Years ago during my training as a surgical technologist, I had the opportunity to witness organ transplants during one of my rotations. These were amazing, and the experience eventually led me to a job with the New England Organ Bank, the nation’s oldest independent organ procurement organization.

I am so grateful to have had that experience. It is part of what led me to support legislation that will make such a difference for some of the many people in need of organ transplants.

I’m proud of the 126th Legislature’s work in this area. It shows what we can accomplish together.

Last year, lawmakers unanimously approved a bill that raises awareness about how organ donors save lives. The law put a voluntary check-off box on driver’s license applications for residents who would like to donate $2 to organ donation awareness efforts.

This year, lawmakers from both sides of the aisle came together to overwhelmingly pass a measure to increase the chances that cancer patients will find bone marrow donor matches. Under the new law, insurance will cover up to $150 for one test for a prospective donor. The law addresses the fact the wait time for patients can exceed the window of time in which they can benefit from transplants.

I’m optimistic that the Legislature can do even more to improve the odds for those needing an organ transplant.

Nearly 120,000 Americans are need an organ transplant; more than 5,000 of them are in New England. Every day, 17 people in the United States die while waiting for an organ transplant.

Last year, more than 28,000 organ transplants gave people a second chance at life. Cornea and tissue transplants also helped 1 million people recover from injuries, hearing and vision loss.

Anyone, regardless of age, gender, race, medical history or social status, can sign up to be a donor.

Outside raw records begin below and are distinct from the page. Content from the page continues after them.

(** * quant-engine: order lifecycle and risk-control engine

    A shallow embedding of the core of the quant-engine package
    ([quant_engine.models], [quant_engine.core.risk],
    [quant_engine.core.scheduler], [quant_engine.core.executor],
    [quant_engine.core.signal], the order and signal repositories of
    [quant_engine.storage.repository] and the miniQMT adapter in
    simulation mode) together with the properties its specification
    states about it and further properties of the code.

    Conventions of the embedding.
    - [decimal.Decimal] values are rationals ([Q]); [+], [-], [*], [/] are
      the exact operations and [quantize] rounds half-even to a number of
      decimal places.  The 28-digit precision of the decimal context and
      the conversions to [float] made for display are outside the model.
    - Configuration values that the code reads as [Decimal(str(x))] are
      given as the decimal they denote.
    - [uuid4()] and [datetime.now()] draw from counters of the world state.
    - Objects that a method mutates are passed in and handed back.
    - The process logger ([logger.info] and the like) is not modelled, the
      audit log of [TradeLogRepository] is; an exception raised while the
      text of a log line is built is modelled, since it ends the call.
    - The store is the SQLite database of the default configuration.  Its
      [Numeric] columns keep the [float] that the repositories write and
      give it back rounded to the scale of the column; [float] is IEEE 754
      binary64, and a value beyond its range is outside the model, as is
      an integer beyond the 64 bits of an [INTEGER] column, which the
      driver refuses to write. *)

From Stdlib Require Import ZArith QArith Qabs Bool Ascii String List Lia.
From Stdlib Require Import Permutation.
Import ListNotations.

Open Scope string_scope.
Open Scope Z_scope.

(** ** decimal.Decimal *)

Module Decimal.

Definition t : Type := Q.

Definition zero : t := 0%Q.

(** [Decimal(str(n))] for an [int]. *)
Definition of_int (n : Z) : t := inject_Z n.

Definition eqb (a b : t) : bool := Qeq_bool a b.
Definition leb (a b : t) : bool := Qle_bool a b.
Definition ltb (a b : t) : bool := negb (Qle_bool b a).
Definition geb (a b : t) : bool := leb b a.
Definition gtb (a b : t) : bool := ltb b a.

(** Nearest integer, ties to the even one (ROUND_HALF_EVEN). *)
Definition round_half_even (q : Q) : Z :=
  let n := Qnum q in
  let d := Zpos (Qden q) in
  let f := n / d in
  let r := n mod d in
  match (2 * r) ?= d with
  | Lt => f
  | Gt => f + 1
  | Eq => if Z.even f then f else f + 1
  end.

Definition pow10 (places : nat) : positive :=
  Nat.iter places (Pos.mul 10) 1%positive.

(** [q.quantize(Decimal("0.0001"))] is [quantize q 4]. *)
Definition quantize (q : t) (places : nat) : t :=
  Qmake (round_half_even (q * inject_Z (Zpos (pow10 places)))) (pow10 places).

(** Truth value of an [Optional[Decimal]]: [None] and zero are false. *)
Definition truthy (d : option t) : bool :=
  match d with
  | Some q => negb (eqb q zero)
  | None => false
  end.

(** [d or Decimal("0")]. *)
Definition or_zero (d : option t) : t :=
  match d with
  | Some q => if truthy d then q else zero
  | None => zero
  end.

End Decimal.

(** ** float *)

Module Float.

(** A [float] is given by the rational it denotes. *)
Definition t : Type := Q.

Definition pow2 (e : Z) : Q := (2 ^ e)%Q.

(** The binade of a rational that is not zero: the largest [k] with
    [2^k <= |q|]. *)
Definition ilog2 (q : Q) : Z :=
  let k := Z.log2 (Z.abs (Qnum q)) - Z.log2 (Zpos (Qden q)) in
  if Qle_bool (pow2 k) (Qabs q) then k else k - 1.

(** [float(d)] for a [Decimal]: the binary64 number nearest to [d], ties
    to the even significand.  The significand has 53 bits, and the
    exponent of its last bit is at least -1074. *)
Definition of_decimal (d : Decimal.t) : t :=
  if Decimal.eqb d Decimal.zero then 0%Q
  else
    let e := Z.max (ilog2 d - 52) (-1074) in
    (inject_Z (Decimal.round_half_even (d / pow2 e)) * pow2 e)%Q.

(** [Decimal("%.<places>f" % x)]: the decimal with [places] places
    nearest to [x], ties to even. *)
Definition format_fixed (places : nat) (x : t) : Decimal.t :=
  Decimal.quantize x places.

End Float.

(** [len(s)] for a [str]: the strings are UTF-8 encoded, and a character
    is counted at its first byte (the bytes that continue one are
    10xxxxxx). *)
Definition is_continuation (c : ascii) : bool :=
  (128 <=? nat_of_ascii c)%nat && (nat_of_ascii c <? 192)%nat.

Fixpoint str_len (s : string) : nat :=
  match s with
  | EmptyString => 0%nat
  | String c rest =>
      if is_continuation c then str_len rest else S (str_len rest)
  end.

(** Truth value of an [Optional[str]]: [None] and the empty string are
    false. *)
Definition str_truthy (s : option string) : bool :=
  match s with
  | Some x => negb (String.eqb x "")
  | None => false
  end.

(** [s or default] for an [Optional[str]]. *)
Definition str_or (s : option string) (default : string) : string :=
  match s with
  | Some x => if str_truthy s then x else default
  | None => default
  end.

Definition UUID : Type := nat.

Bind Scope nat_scope with UUID.

(** A reading of [datetime.now()] as stored in the records. *)
Definition Timestamp : Type := Z.

(** ** quant_engine.models.order *)

Inductive OrderDirection : Type := BUY | SELL.

Inductive OrderType : Type := MARKET | LIMIT.

Inductive OrderStatus : Type :=
| PENDING
| SUBMITTED
| PARTIAL_FILLED
| FILLED
| CANCELLED
| REJECTED
| FAILED.

Definition OrderDirection_eqb (a b : OrderDirection) : bool :=
  match a, b with
  | BUY, BUY | SELL, SELL => true
  | _, _ => false
  end.

Definition OrderStatus_eqb (a b : OrderStatus) : bool :=
  match a, b with
  | PENDING, PENDING | SUBMITTED, SUBMITTED
  | PARTIAL_FILLED, PARTIAL_FILLED | FILLED, FILLED
  | CANCELLED, CANCELLED | REJECTED, REJECTED | FAILED, FAILED => true
  | _, _ => false
  end.

(** The models set [use_enum_values]: the validation made by the
    constructor of a model stores the value of an enum member, a plain
    [str], in the attribute.  An attribute assigned afterwards (no
    assignment is validated) and a model built by [model_construct] hold
    the member itself.  The enums derive from [str], so the comparisons
    of the code give the same answer for both; [.value] exists on the
    member only. *)
Inductive EnumAttr : Type := AsValue | AsMember.

(** [OrderDirection.BUY.value] and [OrderDirection.SELL.value]. *)
Definition OrderDirection_value (d : OrderDirection) : string :=
  match d with
  | BUY => "BUY"
  | SELL => "SELL"
  end.

Module Order.

(** [direction_attr] tells what the attribute [direction] holds. *)
Record t : Type := mk {
  id : UUID;
  symbol : string;
  direction : OrderDirection;
  direction_attr : EnumAttr;
  quantity : Z;
  price : option Decimal.t;
  order_type : OrderType;
  status : OrderStatus;
  filled_quantity : Z;
  filled_price : option Decimal.t;
  broker_order_id : option string;
  signal_id : option UUID;
  error_message : option string;
  created_at : Timestamp;
  updated_at : Timestamp
}.

Definition set_status (s : OrderStatus) (o : t) : t :=
  mk (id o) (symbol o) (direction o) (direction_attr o)
     (quantity o) (price o) (order_type o)
     s (filled_quantity o) (filled_price o) (broker_order_id o)
     (signal_id o) (error_message o) (created_at o) (updated_at o).

Definition set_filled_quantity (n : Z) (o : t) : t :=
  mk (id o) (symbol o) (direction o) (direction_attr o)
     (quantity o) (price o) (order_type o)
     (status o) n (filled_price o) (broker_order_id o)
     (signal_id o) (error_message o) (created_at o) (updated_at o).

Definition set_filled_price (p : option Decimal.t) (o : t) : t :=
  mk (id o) (symbol o) (direction o) (direction_attr o)
     (quantity o) (price o) (order_type o)
     (status o) (filled_quantity o) p (broker_order_id o)
     (signal_id o) (error_message o) (created_at o) (updated_at o).

Definition set_broker_order_id (b : option string) (o : t) : t :=
  mk (id o) (symbol o) (direction o) (direction_attr o)
     (quantity o) (price o) (order_type o)
     (status o) (filled_quantity o) (filled_price o) b
     (signal_id o) (error_message o) (created_at o) (updated_at o).

Definition set_error_message (m : option string) (o : t) : t :=
  mk (id o) (symbol o) (direction o) (direction_attr o)
     (quantity o) (price o) (order_type o)
     (status o) (filled_quantity o) (filled_price o) (broker_order_id o)
     (signal_id o) m (created_at o) (updated_at o).

Definition set_updated_at (ts : Timestamp) (o : t) : t :=
  mk (id o) (symbol o) (direction o) (direction_attr o)
     (quantity o) (price o) (order_type o)
     (status o) (filled_quantity o) (filled_price o) (broker_order_id o)
     (signal_id o) (error_message o) (created_at o) ts.

(** The field constraints of the pydantic model: [symbol] has
    [max_length=20], counted in characters, and [quantity] has [gt=0]. *)
Definition valid_fields (sym : string) (qty : Z) : bool :=
  (Nat.leb (str_len sym) 20) && (0 <? qty).

Definition is_completed (o : t) : bool :=
  match status o with
  | FILLED | CANCELLED | REJECTED | FAILED => true
  | _ => false
  end.

Definition unfilled_quantity (o : t) : Z :=
  quantity o - filled_quantity o.

(** [now] is the reading of [datetime.now()] taken inside the call. *)
Definition update_status (new_status : OrderStatus)
    (msg : option string) (now : Timestamp) (o : t) : t :=
  let o := set_status new_status o in
  let o := set_updated_at now o in
  if str_truthy msg then set_error_message msg o else o.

Most transplants come from deceased donors, who suffered irreversible brain damage after an accident or illness. After death is legally declared, doctors have a matter of minutes to determine whether a transplant is viable.

If that is the case, a team of transplant surgeons must act quickly. The hospital notifies the local organ procurement organization, such the New England Organ Bank, to coordinate the process.

The organ procurement organization checks a database to see whether the deceased had enrolled as an organ donor. If not, the deceased’s family is asked for consent. If given, evaluation for donor suitability can begin, as can the journey to bring the organs to the site of the transplant.

One donor can save up to eight lives, with heart, lungs, kidneys, liver, pancreas, intestines.

In my work with the New England Organ Bank, we never had direct contact with either the donors’ loved ones or the recipients and their families. We were gratified, however, to receive notes from both the giving and receiving sides of a donation. We heard about how donations helped accident victims and patients with life-threatening diseases. We heard from parents who were grateful that their children’s hearts were functioning properly. We heard from families who found some solace in their loved one’s final gift.

I urge all Maine residents to consider registering as an organ donor. It’s easy to sign up when renewing a driver’s license or state identification card at the local Bureau of Motor Vehicles office or at Organ Donor Registry online service, organdonor.gov.

Participation in one of the most important medical advances of our time could lead to the greatest of all possible gifts: life.

Rep. Catherine Nadeau, D-Winslow, is serving her first term in the Legislature and represents Winslow and part of Benton. She serves on the State and Local Government Committee.